According to a New York Times report, more than 1,000 African workers in Calabria, a southern Italian region, were shipped away to detention centers for immigrants after a series of riots.
The uproar began last week in Rosarno, Italy, after an immigrant from Togo was slightly injured during a pellet gun attack in a neighboring town. The report said police were unsure who shot the man, but authorities are investigating whether an organized crime unit had initiated the anarchy.
Those involved in the riots, however, pointed to racism as the impetus for the attacks. Cars were burned, windows were shattered and local residents were barraged in a hail of rocks, leaving more than 50 immigrants and police officers wounded.
By Jan. 9, Italian authorities began deploying the immigrants to detention centers in various parts of southern Italy.
According to the Times, race relations in Italy have gotten progressively worse as the European country’s economy has taken a nosedive. The report also said many Italians are struggling to accept foreigners in their country.

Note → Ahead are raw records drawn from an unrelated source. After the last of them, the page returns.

(** ** Keys and occurrence lists *)

(** The key of a segment does not depend on the order of its words. *)
Theorem phrase_key_Permutation p q :
  p ≡ₚ q -> phrase_key p = phrase_key q.
Proof.
  intros Hpq. unfold phrase_key. f_equal.
  apply sorted_Permutation_eq; [apply ltb_irrefl|apply ltb_trans|apply ltb_total|done].
Qed.

Lemma phrase_key_Permutation_witness :
  phrase_key ["red"; "quick"; "fox"] = phrase_key ["fox"; "red"; "quick"].
Proof.
  apply phrase_key_Permutation.
  change (["red"; "quick"] ++ ["fox"] ≡ₚ ["fox"] ++ ["red"; "quick"]).
  apply Permutation_app_comm.
Defined.

Lemma filtered_indices_sorted {A} (P : nat * A -> Prop)
    `{forall x, Decision (P x)} (l : list A) n :
  StronglySorted Nat.lt ((filter P (zip (seq n (length l)) l)).*1) /\
  Forall (fun i => (n <= i)%nat) ((filter P (zip (seq n (length l)) l)).*1).
Proof.
  revert n. induction l as [|x l IH]; intros n; simpl; [by split; constructor|].
  destruct (IH (S n)) as [Hs Hge].
  assert (Hgt : Forall (fun i => (n < i)%nat)
                  ((filter P (zip (seq (S n) (length l)) l)).*1)).
  { eapply Forall_impl; [exact Hge|]. simpl. lia. }
  destruct (decide (P (n, x))) as [HP|HP].
  - rewrite filter_cons_True by done. simpl. split.
    + constructor; [done|]. exact Hgt.
    + constructor; [lia|]. eapply Forall_impl; [exact Hgt|]. simpl. lia.
  - rewrite filter_cons_False by done. split; [done|].
    eapply Forall_impl; [exact Hgt|]. simpl. lia.
Qed.

Lemma record_segments_keys ps qs d seg :
  seg ∈ qs -> seg <> [] ->
  phrase_key seg ∈ dict_keys
    (fold_left
       (fun d phrase =>
          match phrase with
          | [] => d
          | _ :: _ => dict_set (phrase_key phrase) (same_segment_indices phrase ps) d
          end) qs d).
Proof.
  revert d. induction qs as [|q qs IH]; intros d Hin Hne;
    [by apply elem_of_nil in Hin|].
  simpl. apply elem_of_cons in Hin as [<-|Hin]; [|by apply IH].
  apply (record_segments_grows qs ps). destruct seg as [|w seg]; [done|].
  apply dict_get_keys. rewrite dict_get_set, decide_True by done. eauto.
Qed.

(** On a new instance the keys of the phrase map are the keys of the
    segments that are not empty, the last segment included when the
    document ends inside a phrase. *)
Theorem extract_phrases_keys E X n k :
  k ∈ dict_keys (phrases (_extract_phrases E (fit X (__init__ n)))) <->
  exists seg, seg ∈ segments (scan_text E (fit X (__init__ n))) /\
              seg <> [] /\ phrase_key seg = k.
Proof.
  split.
  - intros [v (seg & Hne & Hin & -> & _)%extract_phrases_recorded]%dict_get_keys.
    by exists seg.
  - intros (seg & Hin & Hne & <-). unfold _extract_phrases. simpl.
    by apply record_segments_keys.
Qed.

Example extract_phrases_flushes_the_last_segment :
  let E := Fixture.externals false in
  let self := fit ["dog"; "and"; "red"; "fox"] (__init__ 10) in
  segments (scan_text E self) = [["dog"]; ["red"; "fox"]] /\
  phrases (_extract_phrases E self) = [("dog", [0%nat]); ("fox red", [1%nat])].
Proof. vm_compute. split; reflexivity. Qed.

(** On a new instance every occurrence list is not empty, is strictly
    increasing, and holds only indices of segments with that key. *)
Theorem extract_phrases_occurrences E X n k v :
  dict_get k (phrases (_extract_phrases E (fit X (__init__ n)))) = Some v ->
  v <> [] /\
  StronglySorted Nat.lt v /\
  forall i, i ∈ v ->
    exists seg, segments (scan_text E (fit X (__init__ n))) !! i = Some seg /\
                seg <> [] /\ phrase_key seg = k.
Proof.
  intros Hk. pose proof (extract_phrases_recorded _ _ _ _ _ Hk) as Hrec.
  split_and!.
  - destruct Hrec as (phrase & Hne & Hin & -> & ->). intros Hnil.
    apply list_elem_of_lookup in Hin as [i Hi].
    apply same_segment_indices_elem in Hi. rewrite Hnil in Hi.
    by apply elem_of_nil in Hi.
  - destruct Hrec as (phrase & _ & _ & _ & ->).
    apply (filtered_indices_sorted (fun ij : nat * list string => ij.2 = phrase)).
  - intros i Hi. by apply (recorded_occurrence _ _ _ _ Hrec).
Qed.

Lemma extract_phrases_occurrences_witness :
  let E := Fixture.externals false in
  let X := ["fox"; "and"; "dog"; "and"; "fox"] in
  [0; 2]%nat <> [] /\
  StronglySorted Nat.lt [0; 2]%nat /\
  forall i, i ∈ [0; 2]%nat ->
    exists seg, segments (scan_text E (fit X (__init__ 10))) !! i = Some seg /\
                seg <> [] /\ phrase_key seg = "fox".
Proof.
  intros E X. apply (extract_phrases_occurrences E X 10 "fox" [0; 2]%nat).
  vm_compute. reflexivity.
Defined.

(** ** The token loop *)

Lemma scan_token_fields E tags st token :
  let content := in_tag_set tags (pos_of E token) in
  let stemmed_word := @transform (stemmer E) token in
  let long := Nat.ltb 1 (String.length stemmed_word) in
  counter (scan_token E tags st token) = S (counter st) /\
  unstem (scan_token E tags st token) =
    (if (content && long)%bool
     then <[stemmed_word := (counter st, token)]> (unstem st)
     else unstem st) /\
  segments (scan_token E tags st token) =
    (if content
     then if long then append_last stemmed_word (segments st) else segments st
     else match default [] (last (segments st)) with
          | [] => segments st
          | _ :: _ => segments st ++ [[]]
          end).
Proof.
  cbv zeta. unfold scan_token.
  destruct (in_tag_set tags (pos_of E token)); simpl.
  - destruct (Nat.ltb 1 _); simpl; by destruct (Nat.eqb _ 1).
  - by destruct (default [] (last (segments st))).
Qed.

“This event pulled the lid off something that we who work in the sector know well but no one talks about: That many Italian economic realities are based on the exploitation of low-cost foreign labor, living in subhuman conditions, without human rights,” Flavio Di Giacomo, spokesman for the International Organization for Migration in Italy, told the Times.
The workers live in “semi-slavery,” he added. “It’s shameful that this is happening in the heart of Italy.”